Edinimsel süreç olduğu iddiası dinsel bir öneme sahiptir. Deneyimlediğimiz gibi dünya bir süreç ,değişim,oluş,gelişme ve bozulma yeri olduğu için edinimsel ya da tüm gerçekliğin değişimin ötesinde olduğu eklinde ki karşıt fikir, dünya da ki yaşamın değersizliğine kapı açmaktadır.Temel dinsel motivasyonumuzun tüm gerçekle uyumlu olması için , tüm gerçekliğin sürecin ötesinde olduğunu inanç ,dünya ya bütünüyle katılımdan uzaklaşmanın bir ya da bir başka biçimine götürür. Ancak sürecin gerçeklik olduğunu anlamak , motivasyonu sürecin içerisin de bulunan "birlikte olmayı " yönlendirir.

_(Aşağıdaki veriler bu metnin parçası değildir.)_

(* ===== verification/RelationalFacts.v ===== *)
(** * The relational layer implements a database

    [Relational.v] against an abstract database of tables, indexes and rows: the keys that
    the engine writes and the representation of a database in a store ([repr]), the effect
    of every statement, and the specification [step] that the statements refine, against
    the laws of a transaction ([TxLaws]).  [simulates_dispatch] and [load_catalog_ok] are
    what [Sessions.v] uses. *)

From S2P Require Import Prelude PyStd Storage Mvcc TxStore SqlParser Relational.

Local Open Scope Z_scope.

(** ** Keys *)

(** Texts without the separator and without the largest code point. *)
Definition text_ok (s : str) : Prop := Forall (fun c => c <> 0%N /\ (c < max_code_point)%N) s.
Definition name_ok (s : str) : Prop := text_ok s /\ 47%N ∉ s.

Definition IDX : str := py "__idx__".
Definition CAT : str := py "__catalog__".
Definition table_name (t : str) : Prop := name_ok t /\ t <> IDX /\ t <> CAT.

(** The keys the engine writes. *)
Inductive key := KTable (n : str) | KIndex (n : str) | KRow (t pk : str) | KEntry (t col enc pk : str).

Definition enc_key (k : key) : str :=
  match k with
  | KTable n => TABLE_PREFIX ++ n
  | KIndex n => INDEX_PREFIX ++ n
  | KRow t pk => row_key t pk
  | KEntry t col enc pk => index_key t col enc pk
  end.

Definition valid (k : key) : Prop :=
  match k with
  | KTable n | KIndex n => text_ok n
  | KRow t pk => table_name t /\ text_ok pk
  | KEntry t col enc pk => name_ok t /\ name_ok col /\ text_ok enc /\ text_ok pk
  end.

Lemma split_at (sep : N) (a b x y : str) : sep ∉ a -> sep ∉ b -> a ++ sep :: x = b ++ sep :: y -> a = b /\ x = y.
Proof.
  revert b. induction a as [|c a IH]; intros [|d b] Ha Hb E; cbn in E.
  - by injection E as ->.
  - injection E as <- _. by destruct Hb; left.
  - injection E as -> _. by destruct Ha; left.
  - injection E as -> E2. apply not_elem_of_cons in Ha as [_ Ha], Hb as [_ Hb]. destruct (IH b Ha Hb E2) as [-> ->]. done.
Qed.

Lemma text_no_sep s : text_ok s -> 0%N ∉ s.
Proof. intros Hs Hin. unfold text_ok in Hs. rewrite list.Forall_forall in Hs. by destruct (Hs _ Hin). Qed.

Lemma table_key_eq n : TABLE_PREFIX ++ n = CAT ++ 47%N :: py "table/" ++ n.
Proof. reflexivity. Qed.
Lemma index_def_key_eq n : INDEX_PREFIX ++ n = CAT ++ 47%N :: py "index/" ++ n.
Proof. reflexivity. Qed.
Lemma index_prefix_eq t col r : index_prefix t col ++ r = IDX ++ 47%N :: t ++ 47%N :: col ++ 47%N :: r.
Proof.
  unfold index_prefix. change (py "__idx__/") with (IDX ++ [47%N]). rewrite <- !(assoc app). cbn [app].
  by rewrite <- !(assoc app).
Qed.

Lemma CAT_slash : 47%N ∉ CAT.
Proof. apply (bool_decide_eq_true_1 _). vm_compute. reflexivity. Qed.
Lemma IDX_slash : 47%N ∉ IDX.
Proof. apply (bool_decide_eq_true_1 _). vm_compute. reflexivity. Qed.

#[local] Hint Resolve CAT_slash IDX_slash : core.

(** The first path segment tells the kinds of keys apart. *)
Lemma key_row K t r : valid K -> table_name t -> enc_key K = row_key t r -> K = KRow t r.
Proof.
  intros HK ([_ Ht] & H1 & H2) E. unfold row_key in E. destruct K as [n|n|t' pk|t' col enc pk]; cbn [enc_key valid] in *.
  - rewrite table_key_eq in E. apply split_at in E as [? _]; auto. by destruct H2.
  - rewrite index_def_key_eq in E. apply split_at in E as [? _]; auto. by destruct H2.
  - destruct HK as [([_ ?] & _) _]. apply split_at in E as [-> ->]; auto.
  - unfold index_key in E. rewrite index_prefix_eq in E. apply split_at in E as [? _]; auto. by destruct H1.
Qed.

Süreç olarak gerçekliğin iması, gerçeklik ile ilgili yahudi-hristiyan anlayışının başlıca sonuçlarından birisi ile uyumludur.Bu gelenekte tanrı, tarihsel süreç içerisin de aktif olarak düşünülür. Buna göre tarihsel aktivite , tarihte ki kutsal gerçekliği amaçlı-tanrısal inayet öğretisi olmayan geleneklerdekinden daha önemlidir. yahudi-hristiyan anlayışın da kesin bir şekilde etkilenen bu kültürler, kendi canlılıklarını büyük ölçüde ona borçludur.
whitehead'ın süreç anlayışı farklı bir karaktere sahiptir. O geçici sürecin aktuel bir varlıktan bir başkasına "geçis" olduğunu kabul etmektir. Bu varlıklar doğrudan varlığa geldiklerinde yok olan geçici olaylardır. Bu yok olma daha sonra ki olaylar için bir geçişe işaret eder. Zaman tek bir düz akış içerisin de değil küçük damlacıklar içerisinde varlık kazanmaktır. Canlı bir resim şöyle bir anolojiyi dile getirir. Resim sürekli bir akış içerisinde görünür oysa gerçekte o farklı yapılar serisinden oluşturulmuştur.
Dünyamızı oluşturan süreç tek bir akış ise olayların sınırları onlara algı ya da düşünce tarafından yerleştirilmek zorundadır ve bu durumda da gerçek bireyler olmayacaktır. Bu bölümün daha sonra ki aşamalarından geliştirilecek olan fikirlerin tamamı gerçek bireyler düşüncesine bağlıdır. Genellikle olaylar olarak isimlendiren çoğu şeylerin sınırları şüphesiz keyfi olarak dıştan etkilenirler. Seçim savaş fırtına derecelendirme ve ziyafet gibi olaylar bu türdendir. Ancak kendilerinden bir birliğe sahip olan olaylar vardır. Bu sınırlandırılmış türün olayları gerçek bireylerdir. Whitehead onları "aktüel durumlar " yada " deneyim durumları olarak adlandırırlar.

Gerçek bireylerin geçici deneyimler olduğu öğretisi genellikle bireyler olarak isimlendirdiğimiz şeyler zamana maruz kalan şeylerin türleri gerçek bireyler değil bu türün " toplulukları" olduğu anlamına gelir. Kişisel insan varlığı deneyim durumlarının " seri olarak düzenlenmiş bir topluluğu" dur.

Geçiş süreci ve somutlaşma süreci üzerinde ki çift yönlü vurgular , dinsel deneyimlerin çeşitliliğini anlamak için bir yöntem sunar. Bir yandan geçiş , zamanın önemini vurgularlar . Bura da bir durum bir başkasını izler. Geçmiş ortaya çıkan bu olayların bileşimidir ; gelecek durumları içermediği için kesinlikle farklıdır ve şuan , şimdi ortaya çıkan bir durumdur. Şimdi, geçmişte etkilenir ve geleceği etkiler. Zaman simetrik olarak geçmişten şimdinin vasıtasıyla geleceğe akar. Bu zamanın bir inkarı olmadığı gibi , onun döngüselliği ile ilgili bir öğreti de değildir. Her an yenidir ve hiçbir şey tekrarlanmaz. Somutlaşma sürecinin kendisinde zaman yoktur. Bu statik aktüalitenin var olduğu anlamında değil, geçişin art ardalığının uygun olmadığı anlamına gelir. HER HAREKET ŞİMDİDİR; BU ANLAMDA O ZAMANSIZIDIR.